All categories of government credit belong here....But they do not
constitute the great social phenomena that needs explaining. This consists
of interest on productive loans. (Produktivzins)...This is all I mean by
the statement 'The static economy knows no productive interest'--which is
certainly fundamental to our insight into the structure and working of
capitalism." Theories of Economic Development, p. 157-8

Marx is simply not interested in the transhistorical generalisation of
interest bearing capital which would only be a SPECTRE, AN UNREAL
ABSTRACTION. The categories of bourgeois economics and Boehm's interest or
agio theory must be shown to be examples thereof (we can thus understand
Schumpeter's famous critique of his teacher as an attempt to smuggle the
principle of historical specificity into bourgeois economics). I don't have
the knowledge to carry out such a critique of bourgeois economics (any
recommendations?); from a Marxian perspective it would have to be similar
to Richard Jones's critique of Ricardian rent theory as blind to how the
laws of rent differed in accordance with specific regimes of unfree labor.

There are no transhistorical properties of rent that can be deduced from
the concept as such. Such concepts as interest bearing capital as such and
rent as such are simply hypostatisations.

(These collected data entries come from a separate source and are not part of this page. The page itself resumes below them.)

(** *** Plans that respect the dependencies *)

Lemma respects_from_fresh done plan u :
  respects_from done plan = true → u ∈ plan → table u ∉ done.
Proof.
  revert done. induction plan as [|u' plan IH]; intros done Hp Hu.
  { by apply elem_of_nil in Hu. }
  cbn [respects_from] in Hp.
  apply andb_true_iff in Hp as [Hp Hrest].
  apply andb_true_iff in Hp as [_ Hfresh]. apply bool_decide_eq_true in Hfresh.
  apply elem_of_cons in Hu as [->|Hu]; [done|].
  intros Hin. apply (IH _ Hrest Hu). by apply list_elem_of_further.
Qed.

Lemma respects_from_cons done u plan :
  respects_from done (u :: plan) = true →
  (∀ p, p ∈ predecessors u → p ∈ done)
  ∧ (table u ∉ done)
  ∧ (∀ u', u' ∈ plan → table u' ≠ table u)
  ∧ respects_from (table u :: done) plan = true.
Proof.
  intros Hp. cbn [respects_from] in Hp.
  apply andb_true_iff in Hp as [Hp Hrest].
  apply andb_true_iff in Hp as [Hpre Hfresh]. apply bool_decide_eq_true in Hfresh.
  split_and!; try done.
  - intros p Hin. rewrite forallb_forall in Hpre.
    apply list_elem_of_In, Hpre, bool_decide_eq_true in Hin. done.
  - intros u' Hu' Heq. apply (respects_from_fresh _ _ _ Hrest Hu').
    rewrite Heq. constructor.
Qed.

(** The heart of the ordering: in a run over a plan that respects the
    dependencies, when something happens for a unit, each of its
    predecessors was transferred before the plan ([done]) or has completed
    earlier in the trace, and nothing happens for a predecessor later on. *)
Lemma transfer_units_ordered dry source done plan d T P i e :
  respects_from done plan = true →
  T ∈ plan → P ∈ predecessors T →
  let tr := trace (transfer_units rules admits dry source plan d) in
  tr !! i = Some e → event_table e = Some (table T) →
  (P ∈ done ∨ ∃ j, j < i ∧ tr !! j = Some (UnitCompleted P))
  ∧ (∀ j e', tr !! j = Some e' → event_table e' = Some P → j < i).
Proof.
  cbv zeta. revert done d i.
  induction plan as [|u plan IH]; intros done d i Hplan HT HP Hi He.
  { by apply elem_of_nil in HT. }
  destruct (respects_from_cons _ _ _ Hplan) as (Hpre & Hfresh & Hother & Hrest).
  pose proof (transfer_unit_events dry source u d) as Hu.
  pose proof (transfer_units_events dry source plan
                (dest (transfer_unit rules admits dry source u d))) as Hlater.
  rewrite Forall_lookup in Hu. rewrite Forall_lookup in Hlater.
  (* nothing in this run happens for a table that was done before *)
  assert (Hnone : ∀ t, t ∈ done →
    (∀ j e', events (transfer_unit rules admits dry source u d) !! j = Some e'
             → event_table e' ≠ Some t)
    ∧ (∀ j e', trace (transfer_units rules admits dry source plan
                 (dest (transfer_unit rules admits dry source u d))) !! j = Some e'
             → event_table e' ≠ Some t)).
  { intros t Ht. split; intros j e' Hj Heq.
    - destruct (Hu _ _ Hj) as [Htab _]. rewrite Htab in Heq.
      injection Heq as <-. done.
    - destruct (Hlater _ _ Hj) as [(u' & Hu' & Htab) _]. rewrite Htab in Heq.
      injection Heq as <-.
      apply (respects_from_fresh _ _ _ Hrest Hu'). by apply list_elem_of_further. }
  (* an event of the first unit is about the first unit *)
  assert (Hfirst : ∀ j e', events (transfer_unit rules admits dry source u d) !! j
                           = Some e' → event_table e' = Some (table T) → T = u).
  { intros j e' Hj Heq. destruct (Hu _ _ Hj) as [Htab _].
    rewrite Htab in Heq. injection Heq as Heq.
    apply elem_of_cons in HT as [->|HT]; [done|].
    by destruct (Hother _ HT). }
  cbn [transfer_units] in *.
  destruct (fatal (transfer_unit rules admits dry source u d)) eqn:Hfatal;
    cbn [trace] in *.
  - (* the run stops within the first unit *)
    assert (T = u) as -> by eauto.
    split; [left; auto|].
    intros j e' Hj Heq. destruct (Hnone P (Hpre _ HP)) as [Hno _].
    by destruct (Hno _ _ Hj).
  - apply lookup_app_Some in Hi as [Hi|[Hlen Hi]].
    + assert (T = u) as -> by eauto.
      split; [left; auto|].
      intros j e' Hj Heq. destruct (Hnone P (Hpre _ HP)) as [Hno1 Hno2].
      apply lookup_app_Some in Hj as [Hj|[_ Hj]];
        [by destruct (Hno1 _ _ Hj) | by destruct (Hno2 _ _ Hj)].
    + (* the event belongs to a later unit *)
      assert (HT' : T ∈ plan).
      { apply elem_of_cons in HT as [->|HT]; [|done].
        destruct (Hlater _ _ Hi) as [(u' & Hu' & Htab) _].
        rewrite Htab in He. injection He as He. by destruct (Hother _ Hu'). }
      destruct (IH _ _ _ Hrest HT' HP Hi He) as [Hbefore Hafter].
      split.
      * destruct Hbefore as [[->|Hdone]%elem_of_cons|(j & Hj & Hc)].
        -- right. destruct (transfer_unit_completed _ _ _ _ Hfatal) as [j Hj].
           exists j. split.
           ++ apply lookup_lt_Some in Hj. lia.
           ++ by apply lookup_app_l_Some.
        -- by left.
        -- right. exists (length (events (transfer_unit rules admits dry source u d)) + j).
           split; [lia|]. rewrite lookup_app_r by lia.
           by replace (_ + j - _) with j by lia.
      * intros j e' Hj Heq.
        apply lookup_app_Some in Hj as [Hj|[Hlen' Hj]].
        -- apply lookup_lt_Some in Hj. lia.
        -- specialize (Hafter _ _ Hj Heq). lia.
Qed.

Here's an other example: if we define abstract labor as that common
substance of physiological expenditure that renders and has rendered
possible the commensuration of commodities in determinate ratios in any
society, we fail to understand what is specifically abstract about labor in
bourgeois society--that dependent on the market for its needs and thus in a
state of universal isolation, labor that is privately undertaken generally
produces and must produce *any* kind of object in the value form that can,
by passing from concrete to abstract or private to social, serve as a
'thingly' social mediation. The products of abstract labor have a specific
and indeed fetishistic function in bourgeois society that distinguishes the
nature of its social relations from other societies.

>From even within the realm of circulation in and through which social
relations among isolated producers are established by things, Marx also
develops a theory of money attentive to its specific functions in
generalised commodity production that reveals the possibility that a
society so mediated can indeed suffer a general glut, viz., the absurd
possibility that social reproduction can be interrupted by too much
production.

So even at the beginning of *Capital* Marx is not dealing with common
transhistoric properties of commodities (e.g, simply exchange values or
social use values) or money but attempting to determine the specific nature
of them in a society in which the commodity has become the general unit of
wealth and as a result the latent contradiction inherent in the commodity
between use and exchange value fully developed. Here we have Marx's
theories of commodity fetishism and the possibility of a general glut of
commodities, and they are indeed specific to bourgeois society.

See OPE participant Tony Smith's Logic of Marx's Capital on the value form
for an excellent analysis of the historical specificity of the value form.

In short, Marx may analyze the categories inherited from previous modes of
production but always with an eye to determining how they function
specifically in bourgeois society.

Yours, Rakesh

Cairnes obviously deserves study, as does the question of continuities and
discontinuities between ancient and modern plantation slavery.